The history of agnosticism is continuous with that of scepticism, and the most general use of the term represents the view that we do not know whether there is a God or not. Debates in the 19th century often used the word in a stronger specific sense. To be an agnostic was to hold that knowledge of God is impossible because of the inherent limitations of the human mind.
A growing mass of data and theory emerging from the physical sciences was, prima facie, at variance with Biblical history and cosmology. Agnosticism, and particularly the agnosticism of those who abandoned the traditional, organized religions, became fairly widespread. There was the new time scale of geology, the Darwinian evolutionary theory, and the historical criticism of the Bible itself. Once the strong initial resistance to criticism of Christian teaching had been overcome, it was possible to express openly a good many moral misgivings about the Christian conception of God. And there were those researchers who were critical of the standards of evidence and reasoning of theology, and contrasted them with the severe, rigorous, and dispassionate criteria of the emerging sciences.
Thomas Henry Huxley, known as “Darwin’s bulldog,” was a scientist with superior communications skills, especially in writing persuasive English prose and as a public debater. As he himself said, his role was to champion “the application of scientific methods of investigation to all the problems of life.” In this role, he argued that man is merely an animal and that traditional religion is a tissue of superstitions and lies. In his essay Agnosticism and Christianity, he outlines his rationale of the agnostic doctrine. An extract from the concluding paragraph states:
… when Ecclesiasticism declares that we ought to believe this, that, and the other, and are very wicked if we don’t, it is impossible for us to give any answer but this: We have not the slightest objection to believe anything you like, if you will give us good grounds for belief; but, if you cannot, we must respectfully refuse, even if that refusal should wreck morality and insure our own damnation several times over…
As Darwin’s defender, in 1860 Huxley famously debated Anglican Bishop Wilberforce over Darwin’s The Origin of Species. Even on his tombstone, which he asked to have engraved, the epitaph commences with… Be not afraid, ye waiting hearts that weep…
In our time, it’s commonplace for those having difficulty in accepting there is a God not wanting to declare themselves atheists, so they often opt for the label “agnostic” with its implied “show me” the proof rider before giving serious consideration to believing.
As to atheism, an atheist by ordinary definition, is a person who maintains there is no God. In ages past there was a prevailing view that only a depraved person would adopt such a position and that the spread of atheism would be catastrophic for the human race. However, there are relatively few people nowadays, as compared to earlier ages, for whom the thought of atheism and atheists arouse such concern. It seems to be increasingly accepted that an atheist can be as good a person as anyone else, and that their oaths and promises are no less trustworthy than believers’. In most civilized lands, atheists have the same, or nearly the same rights, as anybody else. What is more, it appears to be generally realized that some of the world’s foremost philosophers, scientists, and artists are avowed atheists. Increasingly religious views, spiritual views, secular views, etc., are becoming more individualized and accepted as a “private” matter.

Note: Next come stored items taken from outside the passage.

(* ===== verification/Snapshot.v ===== *)
(** * Snapshot.v: snapshots of the book ([src/snapshot.rs])

    A snapshot is the canonical list of resting orders with the number of WAL
    records it covers and a checksum.  The serializer ([bincode], a crate) and
    the checksum ([crc32fast], a crate) are parameters, collected in the class
    [Codec]; [CodecLaws] states that deserializing a serialized snapshot gives
    it back.  The snapshot directory is a finite map from file names to
    contents. *)

From stdpp Require Import strings.
From S2P Require Import Prelude.
From S2P Require Import Order.
From S2P Require Import Book.
From S2P Require Import Matching.

Record Snapshot : Type := mkSnapshot {
  sn_wal_record_count : Z;
  sn_orders : list Order;
  sn_best_bid : option Z;
  sn_best_ask : option Z;
  sn_checksum : Z
}.

#[global] Instance Snapshot_eq_dec : EqDecision Snapshot.
Proof. solve_decision. Defined.

Inductive SnapshotError : Type :=
| SnapIo
| SnapSerialize
| SnapDeserialize
| ChecksumMismatch (expected actual : Z)
| SnapRestore (e : MatchingError).

(** [impl From<io::Error> for SnapshotError]. *)
Definition SnapshotError_from_io : SnapshotError := SnapIo.

(** The crates the module calls. *)
Class Codec := {
  crc32 : list Z -> Z;
  serialize_fields : Z -> option Z -> option Z -> list Order -> list Z;
  serialize : Snapshot -> list Z;
  deserialize : list Z -> option Snapshot
}.

Definition opt_i64 (p : option Z) : Prop := from_option is_i64 True p.

Definition snapshot_typed (s : Snapshot) : Prop :=
  is_u64 (sn_wal_record_count s) /\ Forall order_typed (sn_orders s) /\
  opt_i64 (sn_best_bid s) /\ opt_i64 (sn_best_ask s) /\ is_u32 (sn_checksum s).

Class CodecLaws (C : Codec) := {
  crc32_range : forall l, is_u32 (crc32 l);
  deserialize_serialize : forall s, snapshot_typed s -> deserialize (serialize s) = Some s
}.

(** ** File names *)

(** The digit [d] (0 to 9) as a character. *)
Definition digit (d : Z) : Ascii.ascii := Ascii.ascii_of_nat (Z.to_nat (48 + d)).

(** The last [w] decimal digits of [n], most significant first. *)
Fixpoint digits (w : nat) (n : Z) (acc : string) : string :=
  match w with
  | O => acc
  | S w => digits w (n / 10) (String (digit (n mod 10)) acc)
  end.

(** The number of digits [format!("{:010}", n)] prints: at least ten. *)
Fixpoint width_from (fuel : nat) (w : nat) (n : Z) : nat :=
  match fuel with
  | O => w
  | S fuel => if decide (n < 10 ^ Z.of_nat w) then w else width_from fuel (S w) n
  end.

(** [format!("{:010}", n)] of a u64, which has at most twenty digits. *)
Definition format_010 (n : Z) : string := digits (width_from 10 10 n) n EmptyString.

Definition snapshot_filename (n : Z) : string :=
  String.append "snapshot_" (String.append (format_010 n) ".bin").

Definition tmp_filename (n : Z) : string := String.append (snapshot_filename n) ".tmp".

Definition starts_with (p s : string) : bool := String.prefix p s.
Definition ends_with (p s : string) : bool :=
  let k := (String.length s - String.length p)%nat in
  bool_decide (String.length p <= String.length s)%nat &&
  String.eqb (String.substring k (String.length p) s) p.

Definition is_snapshot_name (n : string) : bool := starts_with "snapshot_" n && ends_with ".bin" n.

Abbreviation Dir := (gmap string (list Z)).

Section snapshot.
Context {C : Codec}.

Definition compute_checksum (wal_record_count : Z) (best_bid best_ask : option Z) (orders : list Order) : Z :=
  crc32 (serialize_fields wal_record_count best_bid best_ask orders).

Definition capture (engine : MatchingEngine) (wal_record_count : Z) : option Snapshot :=
  orders ← OrderBook.all_resting_orders (MatchingEngine.book engine);
  let best_bid := OrderBook.best_bid (MatchingEngine.book engine) in
  let best_ask := OrderBook.best_ask (MatchingEngine.book engine) in
  let checksum := compute_checksum wal_record_count best_bid best_ask orders in
  Some (mkSnapshot wal_record_count orders best_bid best_ask checksum).

(** [save] writes the temporary file and renames it: the directory after each
    of the two steps.  A write that fails, or a crash, leaves some [data] in the
    temporary file. *)
Definition save_write (s : Snapshot) (data : list Z) (dir : Dir) : Dir :=
  <[tmp_filename (sn_wal_record_count s) := data]> dir.
Definition save_rename (s : Snapshot) (dir : Dir) : Dir :=
  match dir !! tmp_filename (sn_wal_record_count s) with
  | Some data => <[snapshot_filename (sn_wal_record_count s) := data]>
                   (delete (tmp_filename (sn_wal_record_count s)) dir)
  | None => dir
  end.
Definition save (s : Snapshot) (dir : Dir) : Dir := save_rename s (save_write s (serialize s) dir).

Definition verify_checksum (s : Snapshot) : result unit SnapshotError :=
  let actual := compute_checksum (sn_wal_record_count s) (sn_best_bid s) (sn_best_ask s) (sn_orders s) in
  if decide (sn_checksum s = actual) then Ok tt else Err (ChecksumMismatch (sn_checksum s) actual).

Definition load_from_file (dir : Dir) (name : string) : result Snapshot SnapshotError :=
  match dir !! name with
  | None => Err SnapshotError_from_io
  | Some data => ok_or SnapDeserialize (deserialize data)
  end.

(** The [while let Some(path) = snapshot_files.pop()] loop, on the names from
    the last one down. *)
Fixpoint load_loop (dir : Dir) (names : list string) : option Snapshot :=
  match names with
  | [] => None
  | name :: names =>
      match load_from_file dir name with
      | Ok snap => if is_ok (verify_checksum snap) then Some snap else load_loop dir names
      | Err _ => load_loop dir names
      end
  end.

(** The names of snapshot files, sorted byte-wise. *)
Definition snapshot_files (dir : Dir) : list string :=
  merge_sort String.le (filter (fun n => is_snapshot_name n = true) (map_to_list dir).*1).

(** [dir] is [None] when the directory does not exist; [io] says whether it
    can be read. *)
Definition load_latest (dir : option Dir) (io : bool) : result (option Snapshot) SnapshotError :=
  match dir with
  | None => Ok None
  | Some dir =>
      if io then Ok (load_loop dir (reverse (snapshot_files dir))) else Err SnapIo
  end.

Definition restore (s : Snapshot) (arena_capacity : Z) : option (result MatchingEngine SnapshotError) :=
  r ← MatchingEngine.restore_from_orders (sn_orders s) arena_capacity;
  Some (map_err SnapRestore r).

End snapshot.
(* ===== verification/Recovery.v ===== *)
(** * Recovery.v: rebuilding the engine after a restart ([src/recovery.rs])

    The latest valid snapshot, then the WAL records after the ones it covers. *)

From stdpp Require Import strings.
From S2P Require Import Prelude.
From S2P Require Import Order.
From S2P Require Import Book.
From S2P Require Import Matching.
From S2P Require Import Protocol.
From S2P Require Import Wal.
From S2P Require Import Snapshot.

Inductive RecoveryError : Type :=
| RecWal (e : WalError)
| RecSnapshot (e : SnapshotError).

(** [impl From<WalError>] and [impl From<SnapshotError> for RecoveryError]. *)
Definition RecoveryError_from_wal (e : WalError) : RecoveryError := RecWal e.
Definition RecoveryError_from_snapshot (e : SnapshotError) : RecoveryError := RecSnapshot e.

(** The result of the engine is dropped, as in the live path. *)
Definition replay_command (engine : MatchingEngine) (cmd : EngineCommand) : option MatchingEngine :=
  match cmd with
  | NewOrder order => '(engine, _) ← MatchingEngine.add_order engine order; Some engine
  | CancelOrder order_id => '(engine, _) ← MatchingEngine.cancel_order engine order_id; Some engine
  end.

Section recovery.
Context {C : Codec}.

(** [for result in wal.iter_from(start_record)]. *)
Fixpoint replay_loop (fuel : nat) (engine : MatchingEngine) (wal : Wal) (it : WalIterator)
  (record_count_at_replay : Z) : option (result (MatchingEngine * Wal) RecoveryError) :=
  match fuel with
  | O => None
  | S fuel =>
      '(it, item) ← next crc32 it;
      match item with
      | None => Some (Ok (engine, wal))
      | Some (Ok (_, cmd)) =>
          engine ← replay_command engine cmd;
          replay_loop fuel engine wal it (record_count_at_replay + 1)
      | Some (Err (Corruption offset)) | Some (Err (TruncatedRecord offset)) =>
          wal ← truncate_to wal offset record_count_at_replay;
          Some (Ok (engine, wal))
      | Some (Err e) => Some (Err (RecWal e))
      end
  end.

(** [snapshot_dir] and [wal_file] are what the data directory holds;
    [dir_io], [snap_io] and [wal_io] say whether the system calls that create
    the directory and read the two succeed. *)
Definition recover_with_wal_size (snapshot_dir : option Dir) (wal_file : list Z) (arena_capacity : Z)
  (wal_initial_size : option Z) (dir_io snap_io wal_io : bool)
  : option (result (MatchingEngine * Wal) RecoveryError) :=
  if negb dir_io then Some (Err (RecoveryError_from_wal WalIo)) else
  match load_latest snapshot_dir snap_io with
  | Err e => Some (Err (RecoveryError_from_snapshot e))
  | Ok latest =>
      start ←
        (match latest with
         | Some snap =>
             r ← restore snap arena_capacity;
             Some (result_map (fun engine => (engine, sn_wal_record_count snap)) r)
         | None => Some (Ok (MatchingEngine.with_capacity arena_capacity, 0))
         end);
      match start with
      | Err e => Some (Err (RecoveryError_from_snapshot e))
      | Ok (engine, start_record) =>
          w ← (match wal_initial_size with
               | Some size => open_with_size crc32 wal_file size wal_io
               | None => open crc32 wal_file wal_io
               end);
          match w with
          | Err e => Some (Err (RecoveryError_from_wal e))
          | Ok wal =>
              replay_loop (S (length (w_mmap wal))) engine wal (iter_from wal start_record) start_record
          end
      end
  end.

Definition recover (snapshot_dir : option Dir) (wal_file : list Z) (arena_capacity : Z)
  (dir_io snap_io wal_io : bool)
  : option (result (MatchingEngine * Wal) RecoveryError) :=
  recover_with_wal_size snapshot_dir wal_file arena_capacity None dir_io snap_io wal_io.

End recovery.
Lemma length_rejected_sound t m :
  crc32_is_ieee -> bytes_ok t -> (8 <= length t)%nat -> Z.of_nat (length t + m) <= WAL_SIZE ->
  length_rejected t = true -> no_frame crc32 (t ++ replicate m 0).
Proof.
  intros Hcrc Hb Hl Hm H f rest [Hf _] E. set (q := fr_payload f) in *.
  pose proof (f_equal length E) as Elen. unfold frame_bytes in E, Elen. fold q in E, Elen.
  rewrite !length_app, length_replicate, !length_to_le in Elen. rewrite <- !app_assoc in E.
  assert (to_le 4 (zlen q) = take 4 t /\ to_le 4 (crc32 q) = take 4 (drop 4 t) /\
    drop 8 t ++ replicate m 0 = q ++ fr_pad f ++ rest) as (E1 & E2 & E3).
  { rewrite <- (take_drop 4 t), <- !app_assoc in E. apply app_inj_1 in E as [<- E]; [|rewrite length_take, length_to_le; lia].
    rewrite <- (take_drop 4 (drop 4 t)), <- !app_assoc in E.
    apply app_inj_1 in E as [<- E]; [|rewrite length_take, length_drop, length_to_le; lia].
    rewrite drop_drop in E. by split_and!. }
  unfold length_rejected in H. rewrite <- E1, <- E2, !from_to_u32 in H by (apply crc32_range || (unfold is_u32; lia)).
  assert (0 < zlen q <= WAL_SIZE) as Hq by (split; [lia|]; unfold zlen; lia).
  rewrite decide_False in H by lia.
  set (payload := if decide (zlen (drop 8 t) <= zlen q) then _ else _) in H. case_decide as Hn; [|done].
  apply negb_true_iff, bool_decide_eq_false_1 in H. apply H.
  assert (bytes_ok (drop 8 t)) as Hbd by (by apply Forall_drop).
  assert (q = payload ++ replicate (Z.to_nat (zlen q - zlen payload)) 0 /\ zlen payload <= zlen q /\ bytes_ok payload)
    as (Eq & Hle & Hp).
  { assert (q = take (length q) (drop 8 t ++ replicate m 0)) as Eq by (rewrite E3; by rewrite take_app_length).
    unfold payload, zlen in *. case_decide as Hd.
    - split; [|by split]. rewrite Eq at 1. rewrite take_app_ge, take_replicate by lia. f_equal. f_equal.
      apply (f_equal length) in E3. rewrite !length_app, length_replicate in E3. lia.
    - rewrite Eq at 1. rewrite Nat2Z.id, take_app_le by lia. rewrite length_take.
      split; [|split; [lia|by apply Forall_take]]. replace (Z.to_nat _) with 0%nat by lia. by rewrite app_nil_r. }
  rewrite <- crc_padded_spec by (done || lia). rewrite <- Eq. apply Hcrc.
  rewrite Eq. apply Forall_app. split; [done|apply bytes_ok_zeros].
Qed.

(** All damages of the lengths of the records of [cs]. *)
Definition lengths_rejected (cs : list EngineCommand) : bool :=
  forallb (fun k => forallb (fun j => forallb (fun mutate =>
      match mutated (log_bytes crc32_ieee (command_frame <$> drop k cs)) j mutate with
      | Some (Some t) => length_rejected t
      | _ => true
      end) mutations) (seqZ 0 4)) (seq 0 (length cs)).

Nowadays, while there is certainly more tolerance to varied beliefs, spiritual or otherwise, the basic questions pretty much remain the same. Atheists routinely remind us that scientific findings fail to reveal any trace of a God. And one of the more common atheistic arguments has been to declare that if there really was a God then surely, he or she would have provided human beings with clearer evidence of his or her own existence, and plus they raise that ageless question that befuddles us all—does all the evil in our midst make any sense? And if indeed there were an omnipotent God, of perfect goodness and grace, why indeed the presence of evil? Nevertheless, believers need to remind themselves that the concept of good and evil and grace—referred to by unbelievers—presumably is a concept borrowed from God-fearing people. And that while science has made steady strides in explaining “what” things are, it has been consistently vague in determining “why” things are—the same now as it was in the beginning.
For Christians, who proclaim the gospel from a God-centred faith, it’s a challenge, albeit a meaningful one, to try and explain to unbelievers the why and wherefores of a faith-based acceptance of a supernatural God. And indeed, within our limited and restricted understanding of our everyday natural world, most of us already have more than we can meaningfully muddle through. Yet, we know that through believing in God, through prayer and devotion, we can arrive at a meaningful and acceptable level of understanding.